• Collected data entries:
(** A connection that [accept_loop] has accepted: [u] is the new identifier, [ptr]
    the address of the client; a null database is the address 0. *)
Definition accept_client (fuel : nat) (fd : Z) (u : list Z) (now ptr : Z) (s : triedb)
    (info : informations) : res (triedb * client * informations) :=
  db ← hashtable_get (dbs s) db0;
  t ← hashtable_put fuel (clients s) u (Some ptr);
  mret (mkTriedb (databases s) (leaked s) t (expiring_keys s) (dbs s) (keyspace_size s),
        mkClient fd (u64 now) u (default 0 db),
        mkInformations (u32 (nclients info + 1)) (u32 (nconnections info + 1)) (nnodes info)
          (start_time info) (uptime info) (nrequests info) (bytes_recv info)
          (bytes_sent info) (nkeys info)).

(** ** Specification: the heap of items *)

(** The databases represent maps from keys to items. *)
Definition srv_repr (s : triedb) (M : gmap Z (gmap (list Z) db_item)) : Prop :=
  map_Forall2 (λ _, db_repr) (databases s) M.

(** The item [it] is the one of key [k] in the database at [a]. *)
Definition holds_item (M : gmap Z (gmap (list Z) db_item)) (a : Z) (k : list Z)
    (it : db_item) : Prop := ∃ m, M !! a = Some m ∧ m !! k = Some it.

(** No two live items have the same address. *)
Definition addr_unique (M : gmap Z (gmap (list Z) db_item)) : Prop :=
  ∀ a k it a' k' it', holds_item M a k it → holds_item M a' k' it' →
    iaddr it = iaddr it' → a = a' ∧ k = k'.

(** No live item has the address [p]. *)
Definition addr_free (M : gmap Z (gmap (list Z) db_item)) (p : Z) : Prop :=
  ∀ a k it, holds_item M a k it → iaddr it ≠ p.

Lemma srv_repr_db s M a m :
  srv_repr s M → M !! a = Some m → ∃ db, the_db s a = Ok db ∧ db_repr db m.
Proof.
  intros Hs Ha. specialize (Hs a). rewrite Ha in Hs. unfold the_db.
  destruct (databases s !! a) as [db|]; inversion Hs; by eexists.
Qed.

Lemma srv_repr_insert s M a db m :
  srv_repr s M → db_repr db m → srv_repr (set_database s a db) (<[a := m]> M).
Proof. intros. by apply map_Forall2_insert_2. Qed.

Lemma trie_item_spec db m p it :
  db_repr db m → trie_item (db_data db) p = Some it → ∃ k, m !! k = Some it ∧ iaddr it = p.
Proof.
  intros [(r & Hr & Hwf & _ & <-) _]. unfold trie_item. rewrite Hr.
  intros ([i [k it']] & (Hi & Hp & _)%list_find_Some & ->)%fmap_Some. cbn in *.
  apply list_elem_of_lookup_2, trie_entries_get in Hi; [|done].
  exists k. by rewrite node_map_lookup.
Qed.

Lemma trie_item_holds db m k it :
  db_repr db m → m !! k = Some it → is_Some (trie_item (db_data db) (iaddr it)).
Proof.
  intros [(r & Hr & Hwf & _ & <-) _] Hk. unfold trie_item. rewrite Hr.
  rewrite node_map_lookup in Hk by done. apply trie_entries_get in Hk; [|done].
  apply fmap_is_Some. by apply list_find_elem_of with (k, it).
Qed.

(** The items that the traversal of the databases finds. *)
Lemma load_cases s M p :
  srv_repr s M →
  (∃ a k it, holds_item M a k it ∧ iaddr it = p ∧ load_item s p = Ok it) ∨
  (addr_free M p ∧
   load_item s p = match leaked s !! p with Some it => Ok it | None => Err UseAfterFree end).
Proof.
  intros Hs. unfold load_item.
  destruct (omap _ (map_to_list (databases s))) as [|it l] eqn:E.
  - right. split; [|done]. intros a k it (m & Ha & Hk) <-.
    destruct (srv_repr_db s M a m Hs Ha) as (db & Hdb & Hr). unfold the_db in Hdb.
    destruct (databases s !! a) as [db'|] eqn:Ea; [|done]. res_simpl.
    destruct (trie_item_holds db m k it Hr Hk) as [it' Hit].
    assert (it' ∈ omap (λ d, trie_item (db_data d.2) (iaddr it)) (map_to_list (databases s)))
      as Hin; [|rewrite E in Hin; by apply not_elem_of_nil in Hin].
    apply list_elem_of_omap. exists (a, db). split; [by apply elem_of_map_to_list|done].
  - left. assert (it ∈ omap (λ d, trie_item (db_data d.2) p) (map_to_list (databases s)))
      as Hin by (rewrite E; left).
    apply list_elem_of_omap in Hin as ([a db] & Hdb%elem_of_map_to_list & Hit). cbn in Hit.
    pose proof (Hs a) as Hr. rewrite Hdb in Hr.
    destruct (M !! a) as [m|] eqn:Ha; [|by inversion Hr]. assert (db_repr db m) as Hdm by by inversion Hr.
    clear Hr. rename Hdm into Hr.
    destruct (trie_item_spec db m p it Hr Hit) as (k & Hk & <-).
    exists a, k, it. split_and!; [by exists m|done|done].
Qed.

Lemma load_live s M a k it :
  srv_repr s M → addr_unique M → holds_item M a k it → load_item s (iaddr it) = Ok it.
Proof.
  intros Hs Hu Hh. destruct (load_cases s M (iaddr it) Hs) as [(a' & k' & it' & Hh' & Hp & ->)|[Hf _]].
  - destruct (Hu _ _ _ _ _ _ Hh' Hh Hp) as [-> ->].
    destruct Hh as (m & Hm & Hk), Hh' as (m' & Hm' & Hk'). by simplify_eq.
  - by destruct (Hf _ _ _ Hh).
Qed.

Lemma load_dead s M p :
  srv_repr s M → addr_free M p →
  load_item s p = match leaked s !! p with Some it => Ok it | None => Err UseAfterFree end.
Proof.
  intros Hs Hf. destruct (load_cases s M p Hs) as [(a & k & it & Hh & Hp & _)|[_ ->]]; [|done].
  by destruct (Hf _ _ _ Hh).
Qed.

Lemma store_item_spec db m k it :
  db_repr db m → is_Some (m !! k) →
  ∃ db', store_item db k it = Ok db' ∧ db_repr db' (<[k := it]> m).
Proof.
  intros [Ht Hd] Hk. destruct (write_data_tree _ m k it Ht Hk) as (r & Hr & Ht').
  unfold store_item, the_root. rewrite Hr, res_bind_Ok_l. eexists. split; [done|]. by split.
Qed.

Lemma ack_replies_spec rc : rc = OK ∨ rc = NOK → ack_replies rc = Ok [0; 1; rc].
Proof. intros [->| ->]; reflexivity. Qed.

Lemma reply_ack_spec s c rc : rc = OK ∨ rc = NOK → reply_ack s c rc = Ok (s, c, Some [0; 1; rc], 0).
Proof. intros H. unfold reply_ack. by rewrite ack_replies_spec. Qed.

Lemma cstring_at_nul s : cstr s → cstring_at (s ++ [0]) = Ok s.
Proof.
  induction 1 as [|x s Hx _ IH]; cbn; [done|].
  destruct (Z.eqb_spec x 0); [unfold is_char in Hx; lia|]. by rewrite IH.
Qed.

(** The two acknowledgements that the handlers reply with. *)
Definition ack_ok : list Z := [0; 1; OK].
Definition ack_nok : list Z := [0; 1; NOK].

(** The start of the server and of a connection. *)
Lemma init_triedb_spec ptr :
  ∃ s, init_triedb ptr = Ok s ∧ databases s = {[ptr := database_init db0 (Some trie_node_destructor)]} ∧
    leaked s = ∅ ∧ clients s = hashtable_new ∧ expiring_keys s = vector_new ∧
    hashtable_get (dbs s) db0 = Ok (Some ptr) ∧ keyspace_size s = 0.
Proof. eexists. split; [reflexivity|]. split_and!; reflexivity. Qed.

Lemma accept_first fd u now ptr a s info :
  clients s = hashtable_new → hashtable_get (dbs s) db0 = Ok (Some a) → bytes u →
  ∃ s' info', accept_client 1 fd u now ptr s info = Ok (s', mkClient fd (u64 now) u a, info') ∧
    databases s' = databases s ∧ leaked s' = leaked s ∧ expiring_keys s' = expiring_keys s ∧
    dbs s' = dbs s ∧ keyspace_size s' = keyspace_size s.
Proof.
  intros Hc Hd Hu. unfold accept_client. rewrite Hd, res_bind_Ok_l, Hc.
  destruct (hashtable_new_put u (Some ptr) Hu) as (t & -> & _).
  rewrite res_bind_Ok_l. eexists _, _. by split_and!.
Qed.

• EXERCISE AIM:
Could you write out, exactly as they stand, only the lines above that begin at the line with "Definition holds_item (M" and stop after the line with "(addr_free M p ∧"?

• OUTPUT OF THE EXERCISE:
Definition holds_item (M : gmap Z (gmap (list Z) db_item)) (a : Z) (k : list Z)
    (it : db_item) : Prop := ∃ m, M !! a = Some m ∧ m !! k = Some it.

(** No two live items have the same address. *)
Definition addr_unique (M : gmap Z (gmap (list Z) db_item)) : Prop :=
  ∀ a k it a' k' it', holds_item M a k it → holds_item M a' k' it' →
    iaddr it = iaddr it' → a = a' ∧ k = k'.

(** No live item has the address [p]. *)
Definition addr_free (M : gmap Z (gmap (list Z) db_item)) (p : Z) : Prop :=
  ∀ a k it, holds_item M a k it → iaddr it ≠ p.

Lemma srv_repr_db s M a m :
  srv_repr s M → M !! a = Some m → ∃ db, the_db s a = Ok db ∧ db_repr db m.
Proof.
  intros Hs Ha. specialize (Hs a). rewrite Ha in Hs. unfold the_db.
  destruct (databases s !! a) as [db|]; inversion Hs; by eexists.
Qed.

Lemma srv_repr_insert s M a db m :
  srv_repr s M → db_repr db m → srv_repr (set_database s a db) (<[a := m]> M).
Proof. intros. by apply map_Forall2_insert_2. Qed.

Lemma trie_item_spec db m p it :
  db_repr db m → trie_item (db_data db) p = Some it → ∃ k, m !! k = Some it ∧ iaddr it = p.
Proof.
  intros [(r & Hr & Hwf & _ & <-) _]. unfold trie_item. rewrite Hr.
  intros ([i [k it']] & (Hi & Hp & _)%list_find_Some & ->)%fmap_Some. cbn in *.
  apply list_elem_of_lookup_2, trie_entries_get in Hi; [|done].
  exists k. by rewrite node_map_lookup.
Qed.

Lemma trie_item_holds db m k it :
  db_repr db m → m !! k = Some it → is_Some (trie_item (db_data db) (iaddr it)).
Proof.
  intros [(r & Hr & Hwf & _ & <-) _] Hk. unfold trie_item. rewrite Hr.
  rewrite node_map_lookup in Hk by done. apply trie_entries_get in Hk; [|done].
  apply fmap_is_Some. by apply list_find_elem_of with (k, it).
Qed.

(** The items that the traversal of the databases finds. *)
Lemma load_cases s M p :
  srv_repr s M →
  (∃ a k it, holds_item M a k it ∧ iaddr it = p ∧ load_item s p = Ok it) ∨
  (addr_free M p ∧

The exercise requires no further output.